Noch heute setzen die Indianer sie bei vielen Leiden ein: Erkältungen, Grippe, Asthma, Entzündungen, Wunden, Darmparasiten, Verstopfung, Menstruations- und Wechselbeschwerden, Krampfadern, Hämorrhoiden oder Warzen.
Und das kommt nicht von ungefähr: Die Ananas enthält sämtliche Vitamine sowie 16 Mineralstoffe und Spurenelemente. Darüber hinaus enthält die Frucht Enzyme, Bioflavonoide, Fruchtsäuren, Faserstoffe und ätherische Öle. Besonders hoch ist der Gehalt an Vitamin C und Kalium.
Das Vitamin C hilft dem Immunsystem, Infektionen abzuwehren, und schützt die Zellen.
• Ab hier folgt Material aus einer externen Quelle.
(* ===== verification/Intervention.v ===== *)
(** * Interventions: include/ncf/model/intervention.hpp and src/model/intervention.cpp

    The intent a plan emits, its self-consistency check, its identity, and the
    records of refused and durable interventions. *)

From S2P Require Import Prelude Core Enums Authority Policy.

Open Scope N_scope.

Record InterventionIntent := mkInterventionIntent {
  ii_id : N;
  ii_kind : InterventionKind;
  ii_domain : N;
  ii_resource : N;
  ii_traffic_class : N;
  ii_basis_severity : Severity;
  ii_basis_state : CongestionState;
  ii_evidence : N;
  ii_evaluation : N;
  ii_epoch : N;
  ii_authority_generation : N;
  ii_policy : N;
  ii_policy_fingerprint : N;
  ii_provenance : N;
  ii_issued_tick : N;
  ii_expires_tick : N;
  ii_parameter : N;
  ii_priority : N;
  ii_parameter_clamped : bool;
  ii_rationale : string
}.

#[export] Instance InterventionIntent_settable : Settable InterventionIntent :=
  fields! mkInterventionIntent < ii_id; ii_kind; ii_domain; ii_resource; ii_traffic_class;
    ii_basis_severity; ii_basis_state; ii_evidence; ii_evaluation; ii_epoch;
    ii_authority_generation; ii_policy; ii_policy_fingerprint; ii_provenance; ii_issued_tick;
    ii_expires_tick; ii_parameter; ii_priority; ii_parameter_clamped; ii_rationale >.

#[export] Instance InterventionIntent_eq_dec : EqDecision InterventionIntent.
Proof. solve_decision. Defined.

Definition intent_expired_at (i : InterventionIntent) (now : N) : bool :=
  negb (ii_expires_tick i =? 0) && (ii_expires_tick i <? now).

Definition bound_to (i : InterventionIntent) (v : AuthorityVector) : bool :=
  (ii_epoch i =? av_epoch v) && (ii_authority_generation i =? av_generation v)
  && (ii_policy i =? av_policy v) && (ii_policy_fingerprint i =? av_policy_fingerprint v).

Record SuppressedIntervention := mkSuppressedIntervention {
  si_kind : InterventionKind;
  si_domain : N;
  si_resource : N;
  si_traffic_class : N;
  si_reason : SuppressionReason;
  si_detail : string
}.

Record InterventionPlan := mkInterventionPlan {
  ip_evaluation : N;
  ip_domain : N;
  ip_epoch : N;
  ip_authority_generation : N;
  ip_policy : N;
  ip_policy_fingerprint : N;
  ip_planned_tick : N;
  ip_authorized : list InterventionIntent;
  ip_suppressed : list SuppressedIntervention
}.

#[export] Instance InterventionPlan_settable : Settable InterventionPlan :=
  fields! mkInterventionPlan < ip_evaluation; ip_domain; ip_epoch; ip_authority_generation;
    ip_policy; ip_policy_fingerprint; ip_planned_tick; ip_authorized; ip_suppressed >.

Definition plan_empty (p : InterventionPlan) : bool :=
  bool_decide (ip_authorized p = []) && (length (ip_suppressed p) =? 0)%nat.

Record InterventionRecord := mkInterventionRecord {
  irec_id : N;
  irec_kind : InterventionKind;
  irec_domain : N;
  irec_resource : N;
  irec_basis_severity : Severity;
  irec_evidence : N;
  irec_evaluation : N;
  irec_epoch : N;
  irec_authority_generation : N;
  irec_policy : N;
  irec_provenance : N;
  irec_recorded_tick : N;
  irec_parameter : N
}.

#[export] Instance InterventionRecord_eq_dec : EqDecision InterventionRecord.
Proof. solve_decision. Defined.

Definition compute_intervention_id (i : InterventionIntent) : N :=
  let h := update_u8 hasher (intervention_val (ii_kind i)) in
  let h := update_u64 h (ii_domain i) in
  let h := update_u64 h (ii_resource i) in
  let h := update_u64 h (ii_traffic_class i) in
  let h := update_u8 h (sev_val (ii_basis_severity i)) in
  let h := update_u8 h (state_val (ii_basis_state i)) in
  let h := update_u64 h (ii_evidence i) in
  let h := update_u64 h (ii_evaluation i) in
  let h := update_u64 h (ii_epoch i) in
  let h := update_u64 h (ii_authority_generation i) in
  let h := update_u64 h (ii_policy i) in
  let h := update_u64 h (ii_policy_fingerprint i) in
  let h := update_u64 h (ii_parameter i) in
  finish (update_u64 h (ii_issued_tick i)).

Definition kMaxRationaleBytes : N := 512.

Definition validate_intent (i : InterventionIntent) : Result unit :=
  guard (bool_decide (ii_kind i = IkNone) || bool_decide (ii_kind i = IkCount))
    InvalidArgument "intervention intent has no kind" (
  guard (negb (valid (ii_domain i))) InvalidArgument "intervention intent has no domain" (
  guard (negb (is_authoritative (ii_basis_state i)))
    Unauthorized "intervention intent is based on a non-authoritative state" (
  guard (negb (valid (ii_evidence i)))
    InvalidArgument "intervention intent is not bound to an evidence snapshot" (
  guard (negb (valid (ii_evaluation i)))
    InvalidArgument "intervention intent is not bound to an evaluation" (
  guard (negb (valid (ii_epoch i)))
    InvalidArgument "intervention intent is not bound to an epoch" (
  guard (negb (valid (ii_authority_generation i)))
    InvalidArgument "intervention intent is not bound to an authority generation" (
  guard (negb (valid (ii_policy i)) || negb (valid (ii_policy_fingerprint i)))
    InvalidArgument "intervention intent is not bound to a policy" (
  guard (ii_issued_tick i =? kNoTick)
    InvalidArgument "intervention intent has no issue tick" (
  guard (negb (ii_expires_tick i =? 0) && (ii_expires_tick i <? ii_issued_tick i))
    InvalidArgument "intervention intent expires before it was issued" (
  guard (kMaxRationaleBytes <? N.of_nat (String.length (ii_rationale i)))
    LimitExceeded "intervention rationale exceeds its bound" (Ok tt))))))))))).

(** What [validate_intent] accepts. *)
Record intent_ok (i : InterventionIntent) : Prop := {
  io_kind : ii_kind i <> IkNone /\ ii_kind i <> IkCount;
  io_domain : ii_domain i <> 0;
  io_state : is_authoritative (ii_basis_state i) = true;
  io_bound : ii_evidence i <> 0 /\ ii_evaluation i <> 0 /\ ii_epoch i <> 0 /\
             ii_authority_generation i <> 0 /\ ii_policy i <> 0 /\ ii_policy_fingerprint i <> 0;
  io_ticks : ii_issued_tick i <> kNoTick /\
             (ii_expires_tick i = 0 \/ ii_issued_tick i <= ii_expires_tick i);
  io_rationale : N.of_nat (String.length (ii_rationale i)) <= kMaxRationaleBytes
}.

Lemma validate_intent_iff (i : InterventionIntent) : validate_intent i = Ok tt <-> intent_ok i.
Proof.
  unfold validate_intent. rewrite !guard_Ok_iff. unfold valid.
  rewrite !orb_false_iff, !andb_false_iff, !negb_false_iff, !negb_true_iff, !bool_decide_eq_false,
    !N.ltb_ge, !N.eqb_neq, !N.eqb_eq. split.
  - intros (? & ? & ? & ? & ? & ? & ? & [? ?] & ? & ? & ? & _). by split.
  - intros [? ? ? (? & ? & ? & ? & ? & ?) [? ?] ?].
    repeat match goal with |- _ /\ _ => split end; tauto.
Qed.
Kalium hilft dabei, den Säure- Basen- Haushalt zu regulieren, und die Fruchtsäuren aktivieren Verdauungsenzyme und reinigen den Darm von Schlacken.
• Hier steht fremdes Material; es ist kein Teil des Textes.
(* ===== verification/Hysteresis.v ===== *)
(** * Hysteresis: include/ncf/eval/hysteresis.hpp and src/eval/hysteresis.cpp

    The per-domain state machine that commits severities.  [step] is the whole
    of [HysteresisEngine::step]; the [DomainState] it advances in place is
    returned next to the step's outcome. *)

From S2P Require Import Prelude Core Enums Policy State.

Open Scope N_scope.

Record SeverityProposal := mkSeverityProposal {
  sp_upward : Severity;
  sp_downward : Severity;
  sp_has_value : bool;
  sp_indeterminate : CongestionState
}.

Record HysteresisStep := mkHysteresisStep {
  hs_committed : CongestionState;
  hs_transitioned : bool;
  hs_reason : string
}.

Definition at_least_one (value : N) : N := if value =? 0 then 1 else value.
Definition elapsed_since (now since : N) : N := if since <=? now then now - since else 0.

Definition current_severity_of (s : CongestionState) : Severity := default SevClear (severity_of s).

(** The samples a recovery needs. *)
Definition recovery_samples (r : RecoveryPolicy) : N :=
  if rp_allow_single_sample r then 1 else N.max 2 (rp_min_improved_samples r).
In der Ananas finden sich sämtliche Vitamine des B- Komplexes, die als „Nervenvitamine“ gelten und dem Körper helfen, das „Glückshormon“ Serotonin zu produzieren.
Aber das Wertvollste an der Ananas ist ihr einzigartiges Enzymgemisch, das Bromelain genannt wird. Laut Simonsohn wirkt Bromelain gegen degenerative Erkrankungen, die durch den sogenannten oxidativen Stress verursacht werden. Zu diesen Krankheiten zählen Arthritis, Herz- Kreislauf- Erkrankungen wie Angina Pectoris, Verdauungskrankheiten wie Colitis ulcerosa und Morbus Crohn, Diabetes II, Rheuma, Arteriosklerose und Krebs. Es reguliert die Verdauung und hilft bei Problemen wie Sodbrennen, Verstopfung und Blähungen.